The closing of borders already shows consequences for the economy in tourist terms. Specifically, over 7.1 billion euros, the amount Spain would have made if tourism had performed like last year, have been lost between mid-March, when the borders were closed, and April 30. Just over 2.9 billion correspond to March, and the rest (about 4.2 billion) to April, once Spain’s National Statistics Institute (INE) has confirmed that international tourist receipts were zero during that month.

This means that trade surplus is at stake, which has been a constant in the Spanish economy since 2012 when the country finally came out of a double recession thanks to the export industry. In particular, in addition to the trade balance, tourism accounted for 3.7% of the GDP in 2019 according to the Bank of Spain.

Taking into account that Spain’s balance of payments (BoP) showed last year a 2.3% financing capacity as a percentage of GDP, this means that if the tourism losses are prolonged or visitors drop dramatically during the high season, which has just started, the trade surplus could be in danger.

In this sense, the country could see the end of its historical eight consecutive years with export finance capacity, something that had not happened since the time of developmentalism.

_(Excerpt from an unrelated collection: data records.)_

Definition run_queue (q : Queue) (op : QueueOp) : list string * nat * Queue :=
  match op with
  | QEnqueue p now retention => ([], 0%nat, enqueue q p now retention)
  | QPop count now retention =>
      let '(out, q) := pop_oldest q count now retention in (out, 0%nat, q)
  | QLen now retention => let '(n, q) := len q now retention in ([], n, q)
  end.

(** The abstract queue: a list, oldest first, from whose front stale items fall. *)
Definition run_list (l : list QueueItem) (op : QueueOp) : list string * nat * list QueueItem :=
  match op with
  | QEnqueue p now retention =>
      ([], 0%nat, drop_stale (checked_sub_instant now retention) l ++
                    [{| enqueued_at := now; payload := p |}])
  | QPop count now retention =>
      let l := drop_stale (checked_sub_instant now retention) l in
      (payload <$> take count l, 0%nat, drop count l)
  | QLen now retention =>
      let l := drop_stale (checked_sub_instant now retention) l in ([], length l, l)
  end.

Lemma take_min_length {A} n (l : list A) : take (Nat.min n (length l)) l = take n l.
Proof. destruct (le_ge_dec n (length l)); [by rewrite Nat.min_l by lia|]. rewrite !take_ge; [done|lia..]. Qed.

Lemma drop_min_length {A} n (l : list A) : drop (Nat.min n (length l)) l = drop n l.
Proof. destruct (le_ge_dec n (length l)); [by rewrite Nat.min_l by lia|]. rewrite !drop_ge; [done|lia..]. Qed.

Lemma advance_view q n : view (with_items q (items q) (head q + n)) = drop n (view q).
Proof. unfold view. cbn. by rewrite drop_drop. Qed.

Lemma pop_oldest_view q count now retention :
  let l := drop_stale (checked_sub_instant now retention) (view q) in
  let '(out, q') := pop_oldest q count now retention in
  out = payload <$> take count l ∧ view q' = drop count l.
Proof.
  cbn zeta. unfold pop_oldest. rewrite <- prune_view. set (q1 := prune q now retention).
  rewrite <- length_drop. fold (view q1). case_if.
  - apply orb_true_iff in Heqb as [->%Nat.eqb_eq%nil_length_inv| ->%Nat.eqb_eq]; [|done].
    by rewrite take_nil, drop_nil.
  - rewrite maybe_compact_view, advance_view. fold (view q1).
    by rewrite take_min_length, drop_min_length.
Qed.

Lemma run_queue_view q op :
  let '(out, n, q') := run_queue q op in run_list (view q) op = (out, n, view q').
Proof.
  destruct op as [p now retention|count now retention|now retention]; cbn [run_queue run_list].
  - unfold enqueue. rewrite maybe_compact_view, <- prune_view. unfold view at 2. cbn.
    by rewrite drop_app_le by apply prune_head.
  - pose proof (pop_oldest_view q count now retention) as H. cbn zeta in H.
    destruct (pop_oldest q count now retention) as [out q']. by destruct H as [-> ->].
  - rewrite <- prune_view. unfold len. by rewrite <- length_drop.
Qed.

Fixpoint run_each {S} (step : S → QueueOp → list string * nat * S) (s : S) (ops : list QueueOp)
  : list (list string * nat) * S :=
  match ops with
  | [] => ([], s)
  | op :: ops =>
      let '(out, n, s1) := step s op in
      let '(rs, s2) := run_each step s1 ops in ((out, n) :: rs, s2)
  end.

(** The usage queue is a FIFO.  For every sequence of enqueues, pops and length
    queries at any times, the vector with its moving head and lazy compaction gives
    the answers of a plain list that grows at the back, is consumed from the front
    and loses its stale front before every operation. *)
Theorem queue_refines q ops :
  let '(answers, q') := run_each run_queue q ops in
  run_each run_list (view q) ops = (answers, view q').
Proof.
  revert q. induction ops as [|op ops IH]; intros q; cbn [run_each]; [done|].
  pose proof (run_queue_view q op) as H. destruct (run_queue q op) as [[out n] q1].
  rewrite H. specialize (IH q1). destruct (run_each run_queue q1 ops) as [rs q2]. by rewrite IH.
Qed.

Since then, frequent commercial deficits have always been resolved through devaluations or severe adjustment plans.

This explains why Spain has accumulated a huge net external debt (international investment position) by the end of 2019, equivalent to 921 billion euros, which represents 74% of the GDP. That is, 6% less than the previous year. This improvement is due to a better performance of the export industry, which is now at risk due to the collapse of the tourist balance, making it a vulnerable factor to an external financial crisis.

The Bank of Spain itself draws attention to this fact in its annual report on the country’s BoP and recalls that the future evolution of tourism is conditioned by two factors.

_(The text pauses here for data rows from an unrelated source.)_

Lemma feed_event k p lines rest :
  at_event k "" p → sendable lines →
  ∃ p', at_event k "" p' ∧ terminal p' = terminal p ∧
        feed p (encode k lines +:+ rest)
        = let '(fs, p2, e) := feed p' rest in (String.concat (String LF "") lines :: fs, p2, e).
Proof.
  intros Hp (Hne & Hl & Hlen). destruct lines as [|l lines]; [done|].
  destruct (feed_lines k (l :: lines) "" p rest Hp Hl) as (p1 & Hp1 & Ht1 & ->).
  { change ("" +:+ with_lines (l :: lines)) with (with_lines (l :: lines)).
    rewrite join_lines, strlen_app. change (strlen (String LF "")) with 1. lia. }
  change ("" +:+ with_lines (l :: lines)) with (with_lines (l :: lines)) in Hp1.
  rewrite join_lines in Hp1. destruct (feed_blank k _ p1 rest Hp1) as (p2 & Hp2 & Ht2 & ->).
  exists p2. split; [done|]. split; [congruence|done].
Qed.

(** What is framed is read back.  Events written as [data: ] lines and a blank line,
    with LF, CRLF or CR line endings, lines without line breaks and within the limits, come
    out of the parser one by one, their lines joined by LF; nothing is left behind. *)
Theorem frames_roundtrip (k : ending) (events : list (list string))
  (H : Forall sendable events) :
  ∃ p, push_raw_data initial (String.concat "" (encode k <$> events))
       = (String.concat (String LF "") <$> events, p, None) ∧ buf p = "" ∧ data p = "".
Proof.
  change (push_raw_data initial) with (feed initial).
  assert (Hcat : ∀ c cs, String.concat "" (c :: cs) = c +:+ String.concat "" cs).
  { intros c [|c' cs']; cbn; by rewrite ?append_nil_r. }
  assert (Hall : ∀ evs p, Forall sendable evs → at_event k "" p →
    ∃ p', feed p (String.concat "" (encode k <$> evs))
          = (String.concat (String LF "") <$> evs, p', None) ∧ at_event k "" p').
  { induction evs as [|ls evs IH]; intros p Hevs Hp; [by exists p|].
    apply list.Forall_cons in Hevs as [Hls Hevs]. rewrite !fmap_cons, Hcat.
    destruct (feed_event k p ls (String.concat "" (encode k <$> evs)) Hp Hls) as (p1 & Hp1 & _ & ->).
    destruct (IH p1 Hevs Hp1) as (p2 & -> & Hp2). by exists p2. }
  destruct (Hall events initial H) as (p & -> & Hb & Hd & _); [by split_and!|]. by exists p.
Qed.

On the one hand, due to the “rate of lift of travel restrictions”, and, on the other, due to the risk perception that tourists may have of the pandemic, which could lead “to the adoption of measures of voluntary social distancing by potential tourists “. In other words, the Bank of Spain is doubtful about the country’s ability to regain tourists, especially when other countries that compete with Spain in the sun-and-beach category, such as Greece or Portugal, are showing better health records.

It should also be noted that 83.7 million tourists arrived in Spain last year, and while there is a certain degree of stagnation (a 1.1% increase compared to the previous year), revenues grew threefold (3.2 %), basically by travelers from non-EU countries. In addition, 40 of the 83 million tourists who visited Spain last year were from the United Kingdom (18 million), France and Germany (11 million each). Therefore, Spain is highly dependent on these countries, which have also been heavily affected by the pandemic (less in the case of Germany).

Replacing these tourists by others of different nationalities is, in any case, not likely, since the following markets are made up of Nordic countries, which last year represented for Spain slightly over 5.5 million travelers according to the tourist movement survey.

For Spain, the season between June and September is crucial. Of the almost 84 million arrivals of 2019, over 38 million crossed the border in the middle months of the year, when, unfortunately, the pandemic will still be an issue. Some experts believe that this is the reason why the Spanish government, aware of the impact this has on the economy, decided to accelerate the different phases of the de-escalation plan.

The announcement is not a surprise when taking into account that tourism (in terms of GDP and including GNP) generated 147,946 million euros in 2018, which represents 12.3% of the GDP. As for employment, tourism, directly and indirectly, employs 2.62 million people; in other words, 12.7% of Spain’s total population of employees.